Background: Domperidone (antinausea/vomiting agent) was recently shown by several groups to increase sudden cardiac death (SCD). Drug-induced disturbances of cardiac repolarization may be a major mechanism.
Methods and results: Experiments were executed in isolated female rabbit hearts perfused for 150 minutes with domperidone 30, 60, or 100 nM. Domperidone significantly prolonged the action potential duration: +9% at 30 nM, +32% at 60 nM, and +48% at 100 nM. Domperidone induced significant disturbances of repolarization in 83% of hearts at 60 nM and in 100% at 100 nM, including early afterdepolarizations and polymorphic ventricular tachycardia.

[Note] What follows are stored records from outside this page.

(** The scenario of the specification: 105 words of which the last ends
    in a full stop, then words without a final full stop, give two
    chunks. *)
Example chunk_content_two_chunks :
  let sentence := repeat (u "word") 104 ++ [u "end."] in
  chunk_content
    (join [SPACE] (sentence ++ [u "Rest"; u "of"; u "text"]))
  = [join [SPACE] sentence; u "Rest of text"].
Proof. vm_compute. reflexivity. Qed.

(** The boundary is the first full stop at or after word 100: a full stop
    at word 99 is passed over and the chunk runs to the one at word 103. *)
Example chunk_content_first_boundary :
  let head := repeat (u "word") 98 ++ [u "early."] in
  let tail := [u "a"; u "b"; u "c"; u "late."] in
  chunk_content (join [SPACE] (head ++ tail ++ [u "rest."]))
  = [join [SPACE] (head ++ tail); u "rest."].
Proof. vm_compute. reflexivity. Qed.

(** Unfolds the monad operations of a run. *)
Ltac run_monad :=
  cbv beta iota delta
    [bind try_except try_finally lift ret raise emit log].

(** ** The enricher: what a run produces *)

Section EnricherFacts.

Variable w : World.

(** The dict that chunk number [i] ends up with. *)
Definition enriched_entry (i : nat) (chunk : str) : dict :=
  match ask_llm w i chunk with
  | Raise _ => unenriched chunk
  | Return llm_response =>
      match enriched_of chunk llm_response with
      | Raise _ => unenriched chunk
      | Return d => d
      end
  end.

(** Whether the [except] clause runs for chunk number [i]. *)
Definition enrich_failed (i : nat) (chunk : str) : bool :=
  match ask_llm w i chunk with
  | Raise _ => true
  | Return llm_response =>
      match enriched_of chunk llm_response with
      | Raise _ => true
      | Return _ => false
      end
  end.

Fixpoint enriched_entries (i : nat) (chunks : list str) : list dict :=
  match chunks with
  | [] => []
  | chunk :: rest => enriched_entry i chunk :: enriched_entries (S i) rest
  end.

Fixpoint enrich_events (i : nat) (chunks : list str) : list Event :=
  match chunks with
  | [] => []
  | chunk :: rest =>
      EvAskLlm i chunk
      :: (if enrich_failed i chunk then [EvLog ERROR] else [])
      ++ enrich_events (S i) rest
  end.

(** The requests to the language model recorded in a trace. *)
Fixpoint llm_calls (tr : list Event) : list (nat * str) :=
  match tr with
  | [] => []
  | EvAskLlm i chunk :: rest => (i, chunk) :: llm_calls rest
  | _ :: rest => llm_calls rest
  end.

(** Chunks with their numbers, counted from [i]. *)
Fixpoint numbered (i : nat) (chunks : list str) : list (nat * str) :=
  match chunks with
  | [] => []
  | chunk :: rest => (i, chunk) :: numbered (S i) rest
  end.

Lemma enrich_loop_run chunks : forall i enriched st,
  enrich_loop w i chunks enriched st =
  (Return (enriched ++ enriched_entries i chunks),
   mkState (rows st) (staged st) (trace st ++ enrich_events i chunks)).
Proof.
  induction chunks as [|chunk rest IH]; intros i enriched st.
  - simpl. unfold ret. rewrite !app_nil_r. destruct st; reflexivity.
  - cbn [enrich_loop enriched_entries enrich_events].
    unfold enriched_entry, enrich_failed, call_llm. run_monad.
    destruct (ask_llm w i chunk) as [llm_response|e];
      [destruct (enriched_of chunk llm_response) as [d|e]|];
      cbv beta iota; rewrite IH; cbn [rows staged trace];
      rewrite <- !app_assoc; reflexivity.
Qed.

Lemma enrich_chunks_with_llm_run chunks st :
  enrich_chunks_with_llm w chunks st =
  (Return (enriched_entries 1 chunks),
   mkState (rows st) (staged st) (trace st ++ enrich_events 1 chunks)).
Proof. unfold enrich_chunks_with_llm. apply enrich_loop_run. Qed.

Lemma enriched_entries_length chunks : forall i,
  length (enriched_entries i chunks) = length chunks.
Proof.
  induction chunks as [|c rest IH]; intros i; simpl; [|rewrite IH];
    reflexivity.
Qed.

Lemma enriched_entries_nth chunks : forall i k chunk,
  nth_error chunks k = Some chunk ->
  nth_error (enriched_entries i chunks) k
  = Some (enriched_entry (i + k) chunk).
Proof.
  induction chunks as [|c rest IH]; intros i [|k] chunk H; try discriminate.
  - injection H as ->. simpl. rewrite Nat.add_0_r. reflexivity.
  - simpl in H. simpl. rewrite (IH (S i) k chunk H).
    replace (S i + k) with (i + S k) by lia. reflexivity.
Qed.

Lemma llm_calls_app a b : llm_calls (a ++ b) = llm_calls a ++ llm_calls b.
Proof.
  induction a as [|ev a IH]; [reflexivity|].
  destruct ev; simpl; rewrite IH; reflexivity.
Qed.

Lemma llm_calls_enrich_events chunks : forall i,
  llm_calls (enrich_events i chunks) = numbered i chunks.
Proof.
  induction chunks as [|c rest IH]; intros i; [reflexivity|].
  cbn [enrich_events llm_calls numbered]. rewrite llm_calls_app, IH.
  destruct (enrich_failed i c); reflexivity.
Qed.

Lemma enriched_entry_content i chunk :
  dict_get (enriched_entry i chunk) K_CONTENT = Some (VStr chunk).
Proof.
  unfold enriched_entry, enriched_of.
  destruct (ask_llm w i chunk) as [r|e]; [|reflexivity].
  destruct (py_get r K_KEYWORDS (VList [])) as [kws|e]; [|reflexivity].
  destruct (py_join [COMMA] kws) as [joined|e]; [|reflexivity].
  destruct (py_get r K_SUMMARY (VStr [])) as [sm|e]; reflexivity.
Qed.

Maximum therapeutic free drug plasma concentration of domperidone (19 nM) yields a safety index of only ∼2.5, that is, 12-fold below the accepted minimum. Gastrointestinal benefits and risks for SCD were derived from the literature. The defined daily dose of domperidone (30 mg/day) fails to show unequivocal gastrointestinal benefits beyond a placebo effect. In contrast, 5 of 5 population-based studies show that oral domperidone significantly increases the odds ratio for SCD to 2.8 (1.53-6.21) and it increases sharply above 30 mg/day.
Conclusions: Because domperidone has placebo-like benefits but is associated with increased SCD and a narrow safety margin, it should not be used in medicine.